The feedback inspired McLeod, and he decided to start an exercise in constraint: Write a script with few actors and locations. After a meeting where he bounced ideas off one of the movie’s now-producers, Mark Williams of Zero Gravity Management, the action-thriller, Copshop, was born with this philosophy. It takes place mostly in a small-town police station and features the battle between three key characters — a professional hitman, a smart rookie female cop and a double-crossing con man.
Since the movie started filming in the fall of 2020 in Georgia and New Mexico, McLeod has little responsibility until the film comes out. “I’m a fanboy at this stage,” explains McLeod. “If the pandemic wasn’t happening, I’d want to go to the set. But I wouldn’t be there to tell anyone what to do — and they wouldn’t listen to me.” Once the script left his hands, he had little power. However, he does receive updates from producers and can excitedly give the nod when actors, including Gerard Butler and Frank Grillo, sign on to the project.

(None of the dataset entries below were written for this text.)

(* ===== verification/PerimeterWitness.v ===== *)
(** * Instances of the controller's and the perimeter's theorems

    A controller with one blocked network, and a gate that reads its document. *)
From stdpp Require Import base option list gmap strings.
From S2P Require Import Prelude Machine Net Config Limiter Runtime Float64 PyNum XdpParse XdpFrame XdpFilter XdpProps XdpWitness Adaptive AdaptiveProps AdaptiveRun AdaptiveWitness Controller ControllerProps Perimeter.
From Stdlib Require Import ZArith Lia.
Local Open Scope Z_scope.

Definition sample_controller_config (blocked : list string) : ControllerConfig :=
  mk_controller_config false "auto" 10 false true ["192.0.2.0/24"] [] blocked ["203.0.113.0/24"; "198.51.100.0/24"]
    [25565] [] [] sample_budgets (sample_adaptive sample_recovery_key) 3000.
Definition sample_blocks : list string := ["198.51.100.0/24"%string].
Definition sample_controller : Controller := Controller_init (sample_controller_config sample_blocks) (at_second 0) 1000.

Lemma sample_controller_valid : validate_policy (cfg sample_controller) = true.
Proof. vm_compute. reflexivity. Qed.
Lemma sample_controller_reached : reached (adaptive_cfg (cfg sample_controller)) (at_second 0) [] (machine sample_controller).
Proof. apply reached_init. Qed.

(** One tick at 5000 seconds of the wall clock. *)
Definition sample_input : Input := (calm, at_second 1, 5000, 1000000000).
Definition sample_document : Document :=
  mk_document 1001 5010 0 false [] ["198.51.100.0/24"; "203.0.113.0/24"]%string.
Definition sample_written : config := mk_config 11000000000 XDDP_ABI 0 0 0 1 0 0.

Lemma sample_ran : exists k', ran sample_controller k' [] sample_input [] sample_document sample_written.
Proof.
  assert (E : exists k', tick_run sample_controller ([] ++ [sample_input]) = Some ([] ++ [(sample_document, sample_written)], k'))
    by (eexists; vm_compute; reflexivity).
  destruct E as [k' E]. exists k'. split; [exact sample_controller_valid | exists (at_second 0), []; exact sample_controller_reached | | exact E].
  repeat constructor; cbn; lia.
Qed.

(** 198.51.100.0/24 and 203.0.113.0/24, and a library that reads one byte as the document. *)
Definition sample_net_of (s : string) : Cidr :=
  if bool_decide (s = "198.51.100.0/24"%string) then mkCidr (V4 3325256704) 24 eq_refl else mkCidr (V4 3405803776) 24 eq_refl.
Definition read_document (b : list Z) : option (Wire Cidr) :=
  match b with [1] => Some (wire_of sample_net_of sample_document) | _ => None end.
Definition sample_round : FileRead * Z * Instant := (Contents [1], 5001, from_secs 100).

Lemma sample_read : read_by read_document sample_net_of sample_controller sample_input [] sample_document (Runtime_new true) [] sample_round.
Proof.
  split; [intros s E; discriminate | constructor |]. exists [1], 5001, (from_secs 100).
  split_and!; try reflexivity; cbn; unfold MAX_DOCUMENT_BYTES; lia.
Qed.

Lemma gate_follows_controller_witness :
  Runtime_policy (watch_run read_document (Runtime_new true) ([] ++ [sample_round])) (V4 3325256711) 5005 (from_secs 104) =
    (mkPolicy 0 false false, true).
Proof.
  destruct sample_ran as [k' Ra].
  rewrite (gate_follows_controller read_document sample_net_of sample_controller k' [] sample_input [] sample_document sample_written
    (Runtime_new true) [] sample_round (V4 3325256711) 5005 (from_secs 104) Ra sample_read).
  - vm_compute. reflexivity.
  - intros s E. discriminate.
  - cbn. unfold is_u32. lia.
  - cbn. lia.
  - cbn. unfold from_secs, NANOS_PER_SEC. lia.
Defined.

Lemma tick_accepted_witness :
  exists k' d c, tick sample_controller calm (at_second 1) 5000 1000000000 = Some (k', d, c) /\ XdpFilter.mode c = 0.
Proof.
  destruct (tick_accepted sample_controller (at_second 0) [] calm (at_second 1) 5000 1000000000 sample_controller_valid
    sample_controller_reached calm_readable) as (k' & d & c & E & _).
  - discriminate.
  - unfold mono_ok. lia.
  - exists k', d, c. split; [exact E |]. vm_compute in E. now injection E as _ _ <-.
Defined.

(** Unblocking a bogon leaves it blocked as a bogon. *)
Lemma command_exact_witness :
  let old := sample_controller_config sample_blocks in let new := sample_controller_config [] in
  let k := mk_kernel sample_written (allow_map old) (block_map old) in
  k_block (calls k (command_calls (mk_config 0 2 0 0 0 1 0 0) new [] [] sample_blocks [])) = block_map new /\
  block_map new !! "198.51.100.0/24"%string = Some BOGON_REASON.
Proof.
  intros old new k. split; [| vm_compute; reflexivity].
  apply (command_exact (Trie := Entries) old new k (mk_config 0 2 0 0 0 1 0 0) [] [] sample_blocks []); try reflexivity;
    intros n; cbn; set_solver.
Defined.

Some of what McLeod will see on the screen may even surprise him. Carnahan has done his own rewrites and polishes on the script to add his own voice and quirks to it, and hasn’t consulted with McLeod yet about it. This process is very much the norm for Hollywood movies by first-time screenwriters, where the director’s name will do more of the job selling the film to audiences.
“Some writers may be nervous to imagine that they’ve changed something, but I’m not stressed about it. It’s actually a nice buffer between me and the audience.”
For a novelist, McLeod elaborates, an audience directly consumes their work, whereas, for a screenwriter, even if the crew shot all of his descriptions and dialogue word-for-word, the actors, director and film editor would inevitably add more to the final product. “My script is just a blueprint,” he says. “I’ve become less precious about it.”
While he waits for the thrilling day when he can see his script on the theatre screen — or on his living-room TV, depending on our future COVID restrictions — he has no plans to change anything about his day job or run off to Hollywood. McLeod appreciates the balance between his two jobs, and how he’s able to be two different people in each. “As a professional advisor, I’m an extrovert and client-facing, and I need to communicate ideas to people directly,” he explains. “While, as a writer, I’m an introvert and I’m self-conscious. I write stuff in my dark cave, and I feel like I just push it under the door to someone else and I hope that they like it.”